WASHINGTON Federal regulators yesterday cleared Duke Energy of allegations that it withheld electricity from its power plants to drive up prices during California's power crisis.

In a preliminary report on an investigation of power plant shutdowns during the 2000-01 crisis, investigators for the Federal Energy Regulatory Commission also dropped about 100 other companies from the probe, including San Diego's Sempra Energy.

Most of them, including Sempra, didn't generate enough power to measurably affect the market or didn't make sales in California during the 14 months under scrutiny May 1, 2000 to June 30, 2001.

FERC staff said it was continuing to investigate an unspecified number of other generators, whose identities were withheld.

However, the report said, "this should not be interpreted as commission staff having found conclusive evidence of physical withholding (of power) at this time, but that staff has not concluded its review of these entities."

FERC also is investigating the trading practices of many companies, including Sempra, during the crisis. State officials allege traders used a variety of schemes to drive up the cost of power during the crisis.

Duke came under fire in 2001 for allegedly operating its Chula Vista plant in a manner designed to drive up electricity prices. The Charlotte, N.C.-based company denied the allegations, which were made by several workers.

"The underlying reasons for any outages at facilities operated by Duke . . . have been adequately explained in Duke's response to staff's data request," the FERC report said.

FERC launched its probe in March, after concluding a separate yearlong investigation that uncovered widespread price manipulation during the California crisis. Wholesale electricity and natural gas prices soared during the crisis, leading to rolling blackouts and inflicting billions of dollars in damage on the state's economy.

California officials have accused several major generators including Duke, Mirant, Reliant Energy, Dynegy and AES/Williams of idling their plants to create shortages.

FERC staff has gathered data from the companies and asked for sworn admissions or denials of whether they withheld power.

Duke "will not be subject to further investigation, unless information comes to light that would require additional analysis," the FERC report said.

A spokesman for the company, Pat Mullen, said: "Obviously, we're pleased to see that recognition. As we've said all along, when the facts come out, they will show we acted appropriately in the market."

Erik Saltmarsh, general counsel for the California Electricity Oversight Board, said FERC appeared to be defining the scope of its investigation and he did not question the staff's conclusions. But he said FERC should release the data from Duke.

"While I can't tell you that the conclusion with respect to Duke is outlandish, since it is based on Duke's responses to FERC data requests, I would like to read those responses."

"I would hope that FERC was willing to publish the explanations.
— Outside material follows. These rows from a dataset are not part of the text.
Lemma hello_contract_bounded_witness : exists c,
  parseNativeHelloContract (fun _ => []) example_hello 4096 = Ok c /\
  let n := applyHelloContractLocked 2 10 (constrainNativeContractForAuthentication c false) in
  contract_ok 4096 false (n_contract n) /\ maxDataLanes (n_contract n) <= 2 /\
  Forall (fun lane => 1 <= lane <= maxDataLanes (n_contract n)) (lanes_of 3 n).
Proof.
  pose proof example_hello_accepted as Hok.
  destruct (parseNativeHelloContract (fun _ => []) example_hello 4096) as [c|e] eqn:E; [|discriminate Hok].
  exists c. split; [reflexivity|].
  exact (hello_contract_bounded (fun _ => []) example_hello 4096 false c 2 10 3 ltac:(split; vm_compute; discriminate) E).
Defined.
If they're adequate, then we'll all know," he added.

Reliant and Williams paid fines to settle earlier allegations they withheld power from plants in Long Beach and elsewhere in California in 2000.
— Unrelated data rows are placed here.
Definition validateFlowMutationTimes (nowMS runAtMS : Z) : checked :=
  let! _ := validateFlowExactNonNegative (go "flow now milliseconds") nowMS in
  validateFlowExactNonNegative (go "flow run_at milliseconds") runAtMS.

Definition validateFlowMutationPriority : option Z -> checked :=
  whenSome (fun p => rguard ((0 <=? p) && (p <=? maxFlowMutationPriority)) (OutOfRange (go "flow priority"))).

Definition validateCreateMutationFields (nowMS runAtMS : Z) (priority retentionTTLMS : option Z) : checked :=
  let! _ := validateFlowMutationTimes nowMS runAtMS in
  let! _ := validateFlowMutationPriority priority in
  validateOptionalPositiveInt64 (go "flow retention ttl milliseconds") retentionTTLMS.

Definition valueName (name : gstr) : checked := validateFlowMutationText (go "flow value name") name.

Definition validateNamedValues (named : NamedValues) : checked :=
  let! _ := each (fun entry => valueName entry.1) (nv_Values named) in
  let! _ := each (fun entry => let! _ := valueName entry.1 in validateFlowMutationText (go "flow value ref") entry.2) (nv_ValueRefs named) in
  let! _ := each valueName (nv_DropValues named) in
  each valueName (nv_OverrideValues named).

(** The metadata of a mutation that merges attributes. *)
Definition validateMergedMetadata (named : NamedValues) (stateMeta : valueMap) : checked :=
  let! _ := validateNamedValues named in
  validateFlowMetadata [] (nv_AttributesMerge named) (nv_AttributesDelete named) stateMeta.

Definition validateCreateOptions (opt : CreateOptions) : checked :=
  let! _ := validatePublicFlowID (go "flow id") (cr_ID opt) in
  let! _ := validatePublicFlowType (go "flow type") (cr_Type opt) in
  let! _ := if given (cr_State opt) then validateFlowMutationText (go "flow state") (cr_State opt) else Ok tt in
  let! _ := validateOptionalPublicFlowIDReference (go "flow parent_flow_id") (cr_ParentFlowID opt) in
  let! _ := validateOptionalPublicFlowIDReference (go "flow root_flow_id") (cr_RootFlowID opt) in
  let! _ := validateFlowReference (go "flow correlation_id") (cr_CorrelationID opt) in
  let! _ := validateCreateMutationFields (cr_NowMS opt) (cr_RunAtMS opt) (cr_Priority opt) (cr_RetentionTTLMS opt) in
  let! _ := validMaxActive (cr_MaxActiveMS opt) in
  let! _ := validateNamedValues (valuesAndRefs (cr_Values opt) (cr_ValueRefs opt)) in
  validateFlowMetadata (cr_Attributes opt) [] [] (cr_StateMeta opt).

Definition validateValuePutOptions (clock : Z) (opt : ValuePutOptions) : checked :=
  let! _ := validateFlowExactNonNegative (go "flow now milliseconds") (vp_NowMS opt) in
  let! _ := validateOptionalPublicFlowIDReference (go "flow owner_flow_id") (vp_OwnerFlowID opt) in
  let! _ := validateFlowReference (go "flow value name") (vp_Name opt) in
  let owner := given (vp_OwnerFlowID opt) in let named := given (vp_Name opt) in
  let! _ := rguard (negb (named && negb owner)) (NotAllowed (go "flow named value put requires owner_flow_id")) in
  let! _ := rguard (negb (bool_decide (is_Some (vp_Override opt)) && (negb owner || negb named)))
              (NotAllowed (go "flow value override requires owner_flow_id and name")) in
  let! _ := rguard (negb (owner && named && bool_decide (is_Some (vp_TTLMS opt))))
              (NotAllowed (go "flow named values inherit retention and do not support ttl")) in
  validateOptionalFlowDeadline clock (go "flow value ttl milliseconds") (vp_NowMS opt) (vp_TTLMS opt).

Definition validateValueMGet (refs : list gstr) (maxBytes : option Z) : checked :=
  let! _ := each (validateFlowMutationText (go "flow value ref")) refs in
  validateOptionalNonNegativeInt64 (go "flow value maximum bytes") maxBytes.

Definition validateSignalOptions (opt : SignalOptions) : checked :=
  let! _ := validatePublicFlowID (go "flow id") (si_ID opt) in
  let! _ := validateFlowMutationText (go "flow signal") (si_Signal opt) in
  let! _ := validateFlowReference (go "flow idempotency_key") (si_IdempotencyKey opt) in
  let! _ := each (validateFlowMutationText (go "flow if_state")) (si_IfStates opt) in
  let! _ := notRunning (si_TransitionTo opt) in
  let! _ := validateFlowMutationTimes (si_NowMS opt) (si_RunAtMS opt) in
  validateNamedValues (si_Named opt).

(** [leaseMS], 30 seconds when it is zero. *)
Definition leaseOr (leaseMS : Z) : Z := if leaseMS =? 0 then 30000 else leaseMS.

Definition validateStartAndClaimOptions (clock : Z) (opt : StartAndClaimOptions) : checked :=
  let! _ := validatePublicFlowID (go "flow id") (sc_ID opt) in
  let! _ := validatePublicFlowType (go "flow type") (sc_Type opt) in
  let! _ := validateFlowMutationText (go "flow initial state") (sc_InitialState opt) in
  let! _ := validateFlowMutationText (go "flow worker") (sc_Worker opt) in
  let! _ := notRunning (sc_InitialState opt) in
  let! _ := validateOptionalPublicFlowIDReference (go "flow parent_flow_id") (sc_ParentFlowID opt) in
  let! _ := validateOptionalPublicFlowIDReference (go "flow root_flow_id") (sc_RootFlowID opt) in
  let! _ := validateFlowReference (go "flow correlation_id") (sc_CorrelationID opt) in
  let! _ := validateCreateMutationFields (sc_NowMS opt) 0 (sc_Priority opt) (sc_RetentionTTLMS opt) in
  let! _ := validateFlowDeadline clock (go "flow lease milliseconds") (sc_NowMS opt) (leaseOr (sc_LeaseMS opt)) in
  let! _ := validMaxActive (sc_MaxActiveMS opt) in
  let! _ := validateNamedValues (valuesAndRefs (sc_Values opt) (sc_ValueRefs opt)) in
  validateFlowMetadata (sc_Attributes opt) [] [] (sc_StateMeta opt).

Definition validateExtendLease (clock : Z) (id leaseToken : gstr) (fencingToken leaseMS : Z) : checked :=
  let! _ := validatePublicFlowID (go "flow id") id in
  let! _ := validateFlowMutationText (go "flow lease token") leaseToken in
  let! _ := validateFlowExactNonNegative (go "flow fencing token") fencingToken in
  validateFlowDeadline clock (go "flow lease milliseconds") 0 leaseMS.

Definition validateFlowTransitionFields (id fromState toState : gstr) (fencingToken : Z) : checked :=
  let! _ := validatePublicFlowID (go "flow id") id in
  let! _ := validateFlowMutationText (go "flow from state") fromState in
  let! _ := validateFlowMutationText (go "flow to state") toState in
  let! _ := notRunning toState in
  validateFlowExactNonNegative (go "flow fencing token") fencingToken.

Definition validateTransitionOptions (opt : TransitionOptions) : checked :=
  let! _ := validateFlowTransitionFields (tr_ID opt) (tr_FromState opt) (tr_ToState opt) (tr_FencingToken opt) in
  let! _ := validateFlowMutationText (go "flow lease token") (tr_LeaseToken opt) in
  let! _ := validateFlowMutationTimes (tr_NowMS opt) (tr_RunAtMS opt) in
  let! _ := validateFlowMutationPriority (tr_Priority opt) in
  validateMergedMetadata (tr_Named opt) (tr_StateMeta opt).

Definition validateStepContinueOptions (clock : Z) (opt : StepContinueOptions) : checked :=
  let! _ := validateFlowTransitionFields (st_ID opt) (st_FromState opt) (st_ToState opt) (st_FencingToken opt) in
  let! _ := validateFlowMutationText (go "flow lease token") (st_LeaseToken opt) in
  let! _ := validateFlowDeadline clock (go "flow lease milliseconds") (st_NowMS opt) (leaseOr (st_LeaseMS opt)) in
  validateMergedMetadata (st_Named opt) (st_StateMeta opt).

Definition validateClaimedMutation (id leaseToken : gstr) (fencingToken nowMS : Z) : checked :=
  let! _ := validatePublicFlowID (go "flow id") id in
  let! _ := validateFlowMutationText (go "flow lease token") leaseToken in
  let! _ := validateFlowExactNonNegative (go "flow fencing token") fencingToken in
  validateFlowExactNonNegative (go "flow now milliseconds") nowMS.

Definition validateTTL (clock nowMS : Z) (ttl : option Z) : checked :=
  validateOptionalFlowDeadline clock (go "flow ttl milliseconds") nowMS ttl.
FERC released transcripts of telephone conversations in which power traders explicitly discussed shutting down plants to boost prices, but the companies admitted no wrongdoing.

Separately, a state regulator said yesterday that FERC's segmented proceedings and unrealistic time frames are frustrating the state's effort to obtain tens of billions of dollars in refunds from the crisis.

"FERC has bent over backwards to let energy providers get more thanthey deserve and ensure that California gets less than it deserves," said Loretta Lynch, a member and former president of the California Public Utilities Commission.

The state's chances for refunds will improve when it completes the proceedings at FERC and can make its case in federal court, Lynch said.

Staff writer Craig D. Rose contributed to this report.